Stored data entries:
----

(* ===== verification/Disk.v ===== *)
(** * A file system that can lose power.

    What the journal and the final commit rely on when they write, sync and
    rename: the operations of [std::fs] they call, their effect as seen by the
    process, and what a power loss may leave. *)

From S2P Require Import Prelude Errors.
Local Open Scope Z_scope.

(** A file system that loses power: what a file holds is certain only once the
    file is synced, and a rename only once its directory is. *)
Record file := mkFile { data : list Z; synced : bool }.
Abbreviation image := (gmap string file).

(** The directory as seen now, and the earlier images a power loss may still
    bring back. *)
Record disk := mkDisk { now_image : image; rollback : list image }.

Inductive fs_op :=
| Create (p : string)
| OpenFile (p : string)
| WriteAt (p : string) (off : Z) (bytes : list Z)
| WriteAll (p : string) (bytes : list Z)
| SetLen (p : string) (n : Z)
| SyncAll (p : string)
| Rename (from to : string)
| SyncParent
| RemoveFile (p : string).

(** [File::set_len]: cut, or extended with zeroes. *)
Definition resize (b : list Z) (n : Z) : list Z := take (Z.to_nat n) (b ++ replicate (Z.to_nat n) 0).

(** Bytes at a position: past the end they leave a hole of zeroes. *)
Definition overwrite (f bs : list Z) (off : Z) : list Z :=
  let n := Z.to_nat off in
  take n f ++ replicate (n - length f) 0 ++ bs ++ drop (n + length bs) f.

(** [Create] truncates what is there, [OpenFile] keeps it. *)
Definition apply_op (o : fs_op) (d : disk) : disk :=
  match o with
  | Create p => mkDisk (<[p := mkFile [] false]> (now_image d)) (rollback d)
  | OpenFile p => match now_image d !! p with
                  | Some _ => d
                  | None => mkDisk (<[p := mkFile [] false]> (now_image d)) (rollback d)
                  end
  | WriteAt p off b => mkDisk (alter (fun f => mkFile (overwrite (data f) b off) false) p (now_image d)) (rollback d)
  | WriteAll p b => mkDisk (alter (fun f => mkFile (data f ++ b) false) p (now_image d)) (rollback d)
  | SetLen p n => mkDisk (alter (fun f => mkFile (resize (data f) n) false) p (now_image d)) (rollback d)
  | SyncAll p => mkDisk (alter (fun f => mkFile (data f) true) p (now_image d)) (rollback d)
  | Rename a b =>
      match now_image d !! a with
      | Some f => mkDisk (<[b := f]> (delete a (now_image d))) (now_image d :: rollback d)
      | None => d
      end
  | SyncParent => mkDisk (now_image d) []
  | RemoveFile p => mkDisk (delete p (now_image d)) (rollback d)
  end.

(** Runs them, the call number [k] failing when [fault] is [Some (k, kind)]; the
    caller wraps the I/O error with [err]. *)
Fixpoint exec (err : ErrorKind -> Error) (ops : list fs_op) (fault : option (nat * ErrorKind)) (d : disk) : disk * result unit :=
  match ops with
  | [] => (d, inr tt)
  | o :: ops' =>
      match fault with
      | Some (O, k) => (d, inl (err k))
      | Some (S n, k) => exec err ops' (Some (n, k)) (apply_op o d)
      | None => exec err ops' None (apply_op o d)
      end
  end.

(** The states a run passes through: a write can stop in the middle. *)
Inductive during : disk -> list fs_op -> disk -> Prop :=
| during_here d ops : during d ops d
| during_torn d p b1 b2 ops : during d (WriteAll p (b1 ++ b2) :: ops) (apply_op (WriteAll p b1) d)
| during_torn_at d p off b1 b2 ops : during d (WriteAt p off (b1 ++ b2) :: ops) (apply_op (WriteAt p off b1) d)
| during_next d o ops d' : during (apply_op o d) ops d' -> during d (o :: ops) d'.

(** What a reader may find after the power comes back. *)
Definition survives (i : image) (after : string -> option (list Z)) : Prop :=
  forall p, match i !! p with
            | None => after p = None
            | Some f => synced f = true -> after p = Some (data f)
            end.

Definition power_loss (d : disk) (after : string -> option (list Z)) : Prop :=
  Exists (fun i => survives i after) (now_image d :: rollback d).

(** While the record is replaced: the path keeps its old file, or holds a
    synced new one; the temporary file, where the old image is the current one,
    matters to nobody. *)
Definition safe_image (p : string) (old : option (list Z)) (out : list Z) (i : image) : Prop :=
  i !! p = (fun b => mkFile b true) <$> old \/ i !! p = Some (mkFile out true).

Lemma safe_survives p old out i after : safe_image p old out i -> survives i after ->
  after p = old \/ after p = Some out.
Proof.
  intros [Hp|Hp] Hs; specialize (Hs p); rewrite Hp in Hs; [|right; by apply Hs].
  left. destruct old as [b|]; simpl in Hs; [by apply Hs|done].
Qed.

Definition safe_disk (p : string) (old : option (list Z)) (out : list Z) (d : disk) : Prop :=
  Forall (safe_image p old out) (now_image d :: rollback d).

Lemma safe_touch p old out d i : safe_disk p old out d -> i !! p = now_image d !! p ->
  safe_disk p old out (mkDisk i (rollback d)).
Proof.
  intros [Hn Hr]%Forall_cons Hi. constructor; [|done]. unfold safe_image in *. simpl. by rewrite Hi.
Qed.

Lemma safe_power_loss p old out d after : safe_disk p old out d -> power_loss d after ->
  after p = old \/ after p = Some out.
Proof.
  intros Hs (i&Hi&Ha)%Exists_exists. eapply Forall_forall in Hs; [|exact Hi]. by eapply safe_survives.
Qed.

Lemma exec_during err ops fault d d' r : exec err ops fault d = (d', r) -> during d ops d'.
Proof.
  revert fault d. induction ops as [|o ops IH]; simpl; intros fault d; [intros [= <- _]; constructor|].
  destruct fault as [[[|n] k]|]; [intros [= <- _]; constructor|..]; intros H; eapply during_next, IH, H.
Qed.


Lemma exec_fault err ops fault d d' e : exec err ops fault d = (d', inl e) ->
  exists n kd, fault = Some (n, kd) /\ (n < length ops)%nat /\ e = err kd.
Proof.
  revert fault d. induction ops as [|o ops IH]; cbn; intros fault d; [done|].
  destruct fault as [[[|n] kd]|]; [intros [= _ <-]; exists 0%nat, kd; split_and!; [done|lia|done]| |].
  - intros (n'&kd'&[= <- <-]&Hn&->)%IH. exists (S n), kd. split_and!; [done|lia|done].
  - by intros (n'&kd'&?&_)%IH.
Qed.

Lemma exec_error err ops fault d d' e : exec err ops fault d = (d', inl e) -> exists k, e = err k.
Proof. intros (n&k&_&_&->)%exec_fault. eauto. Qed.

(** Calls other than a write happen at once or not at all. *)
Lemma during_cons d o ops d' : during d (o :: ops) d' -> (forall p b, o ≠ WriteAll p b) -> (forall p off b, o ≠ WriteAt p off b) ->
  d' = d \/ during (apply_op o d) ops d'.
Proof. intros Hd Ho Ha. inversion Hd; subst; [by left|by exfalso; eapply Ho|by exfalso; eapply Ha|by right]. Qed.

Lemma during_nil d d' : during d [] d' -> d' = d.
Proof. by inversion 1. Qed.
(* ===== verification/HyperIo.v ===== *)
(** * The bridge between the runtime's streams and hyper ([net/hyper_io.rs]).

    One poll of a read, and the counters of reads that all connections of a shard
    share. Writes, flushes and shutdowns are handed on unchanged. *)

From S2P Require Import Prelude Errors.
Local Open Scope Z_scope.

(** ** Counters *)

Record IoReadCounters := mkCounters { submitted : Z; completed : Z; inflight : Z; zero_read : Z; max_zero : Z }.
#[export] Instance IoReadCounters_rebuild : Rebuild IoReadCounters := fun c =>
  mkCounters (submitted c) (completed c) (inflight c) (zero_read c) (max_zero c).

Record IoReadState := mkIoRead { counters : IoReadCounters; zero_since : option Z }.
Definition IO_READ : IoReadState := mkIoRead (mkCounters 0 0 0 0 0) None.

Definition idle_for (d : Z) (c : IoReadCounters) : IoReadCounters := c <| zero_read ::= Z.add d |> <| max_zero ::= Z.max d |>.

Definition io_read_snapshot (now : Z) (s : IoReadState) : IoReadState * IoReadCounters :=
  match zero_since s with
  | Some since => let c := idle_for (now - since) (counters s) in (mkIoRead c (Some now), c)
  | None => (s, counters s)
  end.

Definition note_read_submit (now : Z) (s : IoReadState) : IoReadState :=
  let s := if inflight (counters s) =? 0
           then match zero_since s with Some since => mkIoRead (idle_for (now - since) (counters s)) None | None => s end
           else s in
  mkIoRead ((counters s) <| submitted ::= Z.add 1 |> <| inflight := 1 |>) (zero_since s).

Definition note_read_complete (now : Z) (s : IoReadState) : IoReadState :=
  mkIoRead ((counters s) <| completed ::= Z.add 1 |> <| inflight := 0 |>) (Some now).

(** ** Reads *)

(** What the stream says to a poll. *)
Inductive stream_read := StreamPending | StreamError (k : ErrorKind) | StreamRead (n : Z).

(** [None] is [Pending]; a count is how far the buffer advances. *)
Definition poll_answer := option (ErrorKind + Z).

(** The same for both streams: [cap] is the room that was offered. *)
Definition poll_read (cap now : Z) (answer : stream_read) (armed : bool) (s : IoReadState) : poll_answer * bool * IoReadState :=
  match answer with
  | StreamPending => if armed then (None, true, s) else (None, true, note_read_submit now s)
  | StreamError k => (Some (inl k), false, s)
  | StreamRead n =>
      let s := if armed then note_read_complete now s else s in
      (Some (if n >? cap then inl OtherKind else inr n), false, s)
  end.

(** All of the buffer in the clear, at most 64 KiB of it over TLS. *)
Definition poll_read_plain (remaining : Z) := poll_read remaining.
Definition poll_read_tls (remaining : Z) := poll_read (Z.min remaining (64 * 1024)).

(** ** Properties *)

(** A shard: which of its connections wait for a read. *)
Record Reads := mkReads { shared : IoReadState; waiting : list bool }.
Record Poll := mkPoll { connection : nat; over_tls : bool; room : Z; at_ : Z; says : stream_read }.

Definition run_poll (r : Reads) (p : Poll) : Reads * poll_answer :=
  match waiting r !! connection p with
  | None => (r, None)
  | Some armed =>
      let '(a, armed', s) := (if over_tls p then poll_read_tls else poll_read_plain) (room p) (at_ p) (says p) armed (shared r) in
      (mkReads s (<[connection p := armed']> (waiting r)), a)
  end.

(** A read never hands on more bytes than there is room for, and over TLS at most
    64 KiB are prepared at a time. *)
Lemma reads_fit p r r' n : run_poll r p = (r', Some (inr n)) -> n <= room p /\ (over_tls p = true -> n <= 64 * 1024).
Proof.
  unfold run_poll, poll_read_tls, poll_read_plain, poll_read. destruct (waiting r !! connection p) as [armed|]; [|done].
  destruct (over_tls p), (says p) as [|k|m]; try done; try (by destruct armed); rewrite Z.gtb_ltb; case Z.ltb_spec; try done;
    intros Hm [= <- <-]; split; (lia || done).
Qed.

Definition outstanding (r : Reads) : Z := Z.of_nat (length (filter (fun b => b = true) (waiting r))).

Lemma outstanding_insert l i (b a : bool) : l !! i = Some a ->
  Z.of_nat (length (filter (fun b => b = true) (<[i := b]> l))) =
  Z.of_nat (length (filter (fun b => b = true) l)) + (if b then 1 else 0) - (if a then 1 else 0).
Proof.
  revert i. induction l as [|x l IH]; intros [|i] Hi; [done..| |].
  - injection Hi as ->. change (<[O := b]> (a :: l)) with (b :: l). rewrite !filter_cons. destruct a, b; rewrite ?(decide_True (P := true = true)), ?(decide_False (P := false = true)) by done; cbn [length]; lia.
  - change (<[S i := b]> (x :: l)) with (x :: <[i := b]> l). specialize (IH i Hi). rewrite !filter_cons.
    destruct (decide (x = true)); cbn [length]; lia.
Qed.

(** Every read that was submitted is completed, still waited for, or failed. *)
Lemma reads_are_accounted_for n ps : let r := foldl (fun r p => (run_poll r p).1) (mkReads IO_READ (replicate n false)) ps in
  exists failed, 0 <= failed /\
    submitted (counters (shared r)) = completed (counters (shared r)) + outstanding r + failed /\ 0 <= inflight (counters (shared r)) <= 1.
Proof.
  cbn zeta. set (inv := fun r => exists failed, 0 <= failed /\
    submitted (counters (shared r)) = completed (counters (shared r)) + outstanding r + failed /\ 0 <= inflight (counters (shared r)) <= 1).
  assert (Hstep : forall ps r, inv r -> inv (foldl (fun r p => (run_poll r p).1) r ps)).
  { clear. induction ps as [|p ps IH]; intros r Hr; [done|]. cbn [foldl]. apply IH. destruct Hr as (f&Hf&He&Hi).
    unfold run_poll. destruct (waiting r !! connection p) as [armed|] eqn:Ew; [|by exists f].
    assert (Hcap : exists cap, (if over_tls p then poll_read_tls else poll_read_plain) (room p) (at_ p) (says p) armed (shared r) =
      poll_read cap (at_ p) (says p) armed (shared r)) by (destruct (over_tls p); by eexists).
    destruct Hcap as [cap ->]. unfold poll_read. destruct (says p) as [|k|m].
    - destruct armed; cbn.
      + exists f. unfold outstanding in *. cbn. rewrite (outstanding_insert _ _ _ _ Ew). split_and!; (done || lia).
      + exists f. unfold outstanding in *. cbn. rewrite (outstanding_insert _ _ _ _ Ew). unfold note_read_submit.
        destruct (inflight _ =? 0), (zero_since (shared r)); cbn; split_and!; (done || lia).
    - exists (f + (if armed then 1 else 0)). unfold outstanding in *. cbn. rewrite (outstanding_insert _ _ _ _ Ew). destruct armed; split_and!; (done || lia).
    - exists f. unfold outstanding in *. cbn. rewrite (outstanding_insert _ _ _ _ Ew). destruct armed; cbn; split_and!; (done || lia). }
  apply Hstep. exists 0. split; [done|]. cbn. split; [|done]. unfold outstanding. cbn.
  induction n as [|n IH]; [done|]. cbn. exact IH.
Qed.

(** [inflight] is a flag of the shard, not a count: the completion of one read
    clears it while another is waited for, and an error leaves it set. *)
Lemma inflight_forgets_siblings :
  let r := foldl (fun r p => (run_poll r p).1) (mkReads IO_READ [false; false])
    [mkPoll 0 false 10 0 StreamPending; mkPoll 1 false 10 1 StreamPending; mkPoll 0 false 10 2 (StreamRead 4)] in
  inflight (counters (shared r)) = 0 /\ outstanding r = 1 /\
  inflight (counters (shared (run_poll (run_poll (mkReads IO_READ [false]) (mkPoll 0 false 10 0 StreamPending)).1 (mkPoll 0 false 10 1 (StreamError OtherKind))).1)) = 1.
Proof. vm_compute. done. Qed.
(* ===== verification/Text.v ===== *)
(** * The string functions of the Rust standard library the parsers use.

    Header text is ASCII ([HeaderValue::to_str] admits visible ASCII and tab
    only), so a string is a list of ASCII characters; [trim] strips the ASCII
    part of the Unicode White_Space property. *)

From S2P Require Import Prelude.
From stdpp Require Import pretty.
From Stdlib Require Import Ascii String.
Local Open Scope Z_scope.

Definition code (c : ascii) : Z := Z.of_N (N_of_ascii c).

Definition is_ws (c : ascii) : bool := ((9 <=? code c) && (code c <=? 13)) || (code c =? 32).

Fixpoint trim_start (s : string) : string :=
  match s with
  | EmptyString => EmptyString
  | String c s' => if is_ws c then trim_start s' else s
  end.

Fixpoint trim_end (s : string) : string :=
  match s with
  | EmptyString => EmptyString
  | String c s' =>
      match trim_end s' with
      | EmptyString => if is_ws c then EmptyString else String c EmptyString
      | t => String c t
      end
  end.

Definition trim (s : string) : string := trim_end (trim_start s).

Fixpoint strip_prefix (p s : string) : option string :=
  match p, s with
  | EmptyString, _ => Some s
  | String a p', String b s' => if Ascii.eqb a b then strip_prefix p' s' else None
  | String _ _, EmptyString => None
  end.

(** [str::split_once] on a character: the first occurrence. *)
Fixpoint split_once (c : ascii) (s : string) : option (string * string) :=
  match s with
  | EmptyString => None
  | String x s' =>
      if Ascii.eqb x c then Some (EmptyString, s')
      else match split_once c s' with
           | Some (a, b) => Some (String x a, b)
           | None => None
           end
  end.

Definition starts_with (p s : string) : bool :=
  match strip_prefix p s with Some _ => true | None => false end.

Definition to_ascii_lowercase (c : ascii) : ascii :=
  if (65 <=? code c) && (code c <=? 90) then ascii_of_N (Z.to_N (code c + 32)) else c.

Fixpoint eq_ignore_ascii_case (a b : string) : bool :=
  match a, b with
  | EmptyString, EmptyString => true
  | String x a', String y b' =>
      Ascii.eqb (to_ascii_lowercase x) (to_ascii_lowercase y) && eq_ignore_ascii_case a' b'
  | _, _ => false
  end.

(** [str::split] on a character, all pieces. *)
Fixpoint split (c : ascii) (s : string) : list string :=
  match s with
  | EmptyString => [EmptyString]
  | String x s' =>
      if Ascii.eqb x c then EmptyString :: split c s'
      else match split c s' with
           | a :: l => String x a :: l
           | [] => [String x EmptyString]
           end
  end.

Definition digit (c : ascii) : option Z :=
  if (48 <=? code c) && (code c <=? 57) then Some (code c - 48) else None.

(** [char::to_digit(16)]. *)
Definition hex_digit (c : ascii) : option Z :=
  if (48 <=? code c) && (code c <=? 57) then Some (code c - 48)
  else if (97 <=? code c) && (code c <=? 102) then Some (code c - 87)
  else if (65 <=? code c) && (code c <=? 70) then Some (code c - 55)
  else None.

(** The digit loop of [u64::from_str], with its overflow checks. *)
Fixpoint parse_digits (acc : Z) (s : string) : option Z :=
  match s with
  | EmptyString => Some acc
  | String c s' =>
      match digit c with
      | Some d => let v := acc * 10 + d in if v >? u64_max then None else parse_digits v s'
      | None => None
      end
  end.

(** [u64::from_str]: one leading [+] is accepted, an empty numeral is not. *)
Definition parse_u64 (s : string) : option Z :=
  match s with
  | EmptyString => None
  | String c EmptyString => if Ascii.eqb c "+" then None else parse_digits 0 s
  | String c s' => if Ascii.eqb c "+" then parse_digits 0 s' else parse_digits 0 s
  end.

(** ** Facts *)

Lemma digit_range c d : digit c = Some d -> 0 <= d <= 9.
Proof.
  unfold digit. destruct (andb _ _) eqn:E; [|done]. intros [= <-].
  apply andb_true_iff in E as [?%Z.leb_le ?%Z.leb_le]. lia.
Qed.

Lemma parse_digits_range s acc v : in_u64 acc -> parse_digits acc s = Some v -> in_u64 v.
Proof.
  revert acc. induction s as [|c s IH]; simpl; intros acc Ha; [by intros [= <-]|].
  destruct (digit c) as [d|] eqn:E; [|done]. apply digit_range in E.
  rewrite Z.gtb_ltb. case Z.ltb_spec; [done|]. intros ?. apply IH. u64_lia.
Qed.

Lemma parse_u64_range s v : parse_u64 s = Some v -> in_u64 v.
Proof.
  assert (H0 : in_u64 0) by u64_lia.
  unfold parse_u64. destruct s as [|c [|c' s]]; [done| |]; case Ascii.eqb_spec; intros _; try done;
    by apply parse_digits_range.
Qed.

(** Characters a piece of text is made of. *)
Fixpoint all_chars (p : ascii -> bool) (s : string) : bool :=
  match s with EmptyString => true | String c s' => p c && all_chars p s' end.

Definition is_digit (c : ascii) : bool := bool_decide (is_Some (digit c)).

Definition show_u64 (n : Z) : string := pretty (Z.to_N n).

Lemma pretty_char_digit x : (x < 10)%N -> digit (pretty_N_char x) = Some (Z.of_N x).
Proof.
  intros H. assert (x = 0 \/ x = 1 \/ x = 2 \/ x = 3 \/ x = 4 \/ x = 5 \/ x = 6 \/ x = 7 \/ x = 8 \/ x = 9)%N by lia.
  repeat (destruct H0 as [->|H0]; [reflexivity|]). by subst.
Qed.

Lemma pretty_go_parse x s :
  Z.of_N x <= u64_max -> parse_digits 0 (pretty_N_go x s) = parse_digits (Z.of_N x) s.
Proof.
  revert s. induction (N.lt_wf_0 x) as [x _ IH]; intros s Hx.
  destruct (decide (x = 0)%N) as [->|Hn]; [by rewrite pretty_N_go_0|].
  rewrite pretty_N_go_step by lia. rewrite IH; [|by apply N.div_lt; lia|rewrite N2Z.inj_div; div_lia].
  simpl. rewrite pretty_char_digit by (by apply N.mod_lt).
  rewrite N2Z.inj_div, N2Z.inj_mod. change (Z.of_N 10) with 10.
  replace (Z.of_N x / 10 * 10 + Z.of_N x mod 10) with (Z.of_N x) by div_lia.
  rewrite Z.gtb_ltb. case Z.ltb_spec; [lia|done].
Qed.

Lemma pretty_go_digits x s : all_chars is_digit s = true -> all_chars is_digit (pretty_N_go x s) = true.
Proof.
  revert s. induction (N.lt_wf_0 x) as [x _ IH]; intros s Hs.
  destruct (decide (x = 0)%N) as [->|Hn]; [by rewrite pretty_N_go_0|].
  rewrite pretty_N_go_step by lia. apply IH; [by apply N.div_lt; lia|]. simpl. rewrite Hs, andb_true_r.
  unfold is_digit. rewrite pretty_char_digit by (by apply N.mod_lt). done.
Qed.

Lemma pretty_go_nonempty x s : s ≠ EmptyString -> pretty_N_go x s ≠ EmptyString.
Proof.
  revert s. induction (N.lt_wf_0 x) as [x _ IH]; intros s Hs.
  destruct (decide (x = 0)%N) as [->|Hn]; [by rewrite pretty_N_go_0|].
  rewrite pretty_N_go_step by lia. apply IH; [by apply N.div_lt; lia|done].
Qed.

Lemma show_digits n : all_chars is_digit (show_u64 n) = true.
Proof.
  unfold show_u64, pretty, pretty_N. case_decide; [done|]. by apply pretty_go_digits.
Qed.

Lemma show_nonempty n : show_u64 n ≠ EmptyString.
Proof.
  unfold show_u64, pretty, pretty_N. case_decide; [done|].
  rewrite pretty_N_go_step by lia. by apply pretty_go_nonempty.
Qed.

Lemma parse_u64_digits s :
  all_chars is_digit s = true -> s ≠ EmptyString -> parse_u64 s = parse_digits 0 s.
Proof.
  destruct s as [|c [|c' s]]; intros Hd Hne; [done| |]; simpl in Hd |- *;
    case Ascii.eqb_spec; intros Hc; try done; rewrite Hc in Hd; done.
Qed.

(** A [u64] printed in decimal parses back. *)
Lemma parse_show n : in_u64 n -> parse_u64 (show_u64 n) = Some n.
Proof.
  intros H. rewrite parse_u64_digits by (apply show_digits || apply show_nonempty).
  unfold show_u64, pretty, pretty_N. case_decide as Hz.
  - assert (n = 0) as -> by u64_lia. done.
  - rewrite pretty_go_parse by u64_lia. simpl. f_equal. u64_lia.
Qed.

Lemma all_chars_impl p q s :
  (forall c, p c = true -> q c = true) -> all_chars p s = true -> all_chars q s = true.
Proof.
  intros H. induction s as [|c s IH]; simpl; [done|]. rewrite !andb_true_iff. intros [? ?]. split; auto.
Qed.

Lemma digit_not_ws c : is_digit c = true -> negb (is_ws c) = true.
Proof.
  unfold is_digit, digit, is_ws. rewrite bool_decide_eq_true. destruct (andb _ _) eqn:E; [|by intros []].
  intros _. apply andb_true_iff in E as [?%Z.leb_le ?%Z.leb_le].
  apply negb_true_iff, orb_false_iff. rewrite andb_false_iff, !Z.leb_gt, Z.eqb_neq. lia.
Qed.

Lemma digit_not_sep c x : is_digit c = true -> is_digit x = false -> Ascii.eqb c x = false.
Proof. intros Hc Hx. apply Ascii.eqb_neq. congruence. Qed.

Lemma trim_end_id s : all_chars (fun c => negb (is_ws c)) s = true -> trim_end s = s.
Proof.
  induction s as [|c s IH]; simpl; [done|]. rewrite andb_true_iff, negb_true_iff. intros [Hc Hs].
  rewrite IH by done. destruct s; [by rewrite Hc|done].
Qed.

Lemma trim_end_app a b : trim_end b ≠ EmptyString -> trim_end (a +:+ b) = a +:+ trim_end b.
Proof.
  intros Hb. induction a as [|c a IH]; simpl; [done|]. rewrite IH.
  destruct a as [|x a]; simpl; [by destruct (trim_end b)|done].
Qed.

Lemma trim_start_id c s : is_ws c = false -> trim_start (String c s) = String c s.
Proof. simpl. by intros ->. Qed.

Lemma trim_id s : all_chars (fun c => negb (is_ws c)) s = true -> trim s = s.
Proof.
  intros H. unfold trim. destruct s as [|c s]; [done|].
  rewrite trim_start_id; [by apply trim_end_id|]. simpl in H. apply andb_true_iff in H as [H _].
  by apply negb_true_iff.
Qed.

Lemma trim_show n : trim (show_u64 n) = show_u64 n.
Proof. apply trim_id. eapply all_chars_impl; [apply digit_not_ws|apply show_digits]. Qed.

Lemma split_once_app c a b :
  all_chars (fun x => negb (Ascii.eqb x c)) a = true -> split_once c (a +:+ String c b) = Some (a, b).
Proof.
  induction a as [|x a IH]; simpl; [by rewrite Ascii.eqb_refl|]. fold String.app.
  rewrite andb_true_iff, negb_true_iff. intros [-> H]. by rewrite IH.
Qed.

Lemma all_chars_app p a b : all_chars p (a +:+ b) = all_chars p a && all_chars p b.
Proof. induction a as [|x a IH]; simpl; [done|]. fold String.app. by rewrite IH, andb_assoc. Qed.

----

### Directions for this task
Using the data above, reproduce exactly the lines from the line that contains "- change (<[S" through the line that contains "- exists f.", including both.

### Solution
  - change (<[S i := b]> (x :: l)) with (x :: <[i := b]> l). specialize (IH i Hi). rewrite !filter_cons.
    destruct (decide (x = true)); cbn [length]; lia.
Qed.

(** Every read that was submitted is completed, still waited for, or failed. *)
Lemma reads_are_accounted_for n ps : let r := foldl (fun r p => (run_poll r p).1) (mkReads IO_READ (replicate n false)) ps in
  exists failed, 0 <= failed /\
    submitted (counters (shared r)) = completed (counters (shared r)) + outstanding r + failed /\ 0 <= inflight (counters (shared r)) <= 1.
Proof.
  cbn zeta. set (inv := fun r => exists failed, 0 <= failed /\
    submitted (counters (shared r)) = completed (counters (shared r)) + outstanding r + failed /\ 0 <= inflight (counters (shared r)) <= 1).
  assert (Hstep : forall ps r, inv r -> inv (foldl (fun r p => (run_poll r p).1) r ps)).
  { clear. induction ps as [|p ps IH]; intros r Hr; [done|]. cbn [foldl]. apply IH. destruct Hr as (f&Hf&He&Hi).
    unfold run_poll. destruct (waiting r !! connection p) as [armed|] eqn:Ew; [|by exists f].
    assert (Hcap : exists cap, (if over_tls p then poll_read_tls else poll_read_plain) (room p) (at_ p) (says p) armed (shared r) =
      poll_read cap (at_ p) (says p) armed (shared r)) by (destruct (over_tls p); by eexists).
    destruct Hcap as [cap ->]. unfold poll_read. destruct (says p) as [|k|m].
    - destruct armed; cbn.
      + exists f. unfold outstanding in *. cbn. rewrite (outstanding_insert _ _ _ _ Ew). split_and!; (done || lia).
      + exists f. unfold outstanding in *. cbn. rewrite (outstanding_insert _ _ _ _ Ew). unfold note_read_submit.
        destruct (inflight _ =? 0), (zero_since (shared r)); cbn; split_and!; (done || lia).
    - exists (f + (if armed then 1 else 0)). unfold outstanding in *. cbn. rewrite (outstanding_insert _ _ _ _ Ew). destruct armed; split_and!; (done || lia).
    - exists f. unfold outstanding in *. cbn. rewrite (outstanding_insert _ _ _ _ Ew). destruct armed; cbn; split_and!; (done || lia). }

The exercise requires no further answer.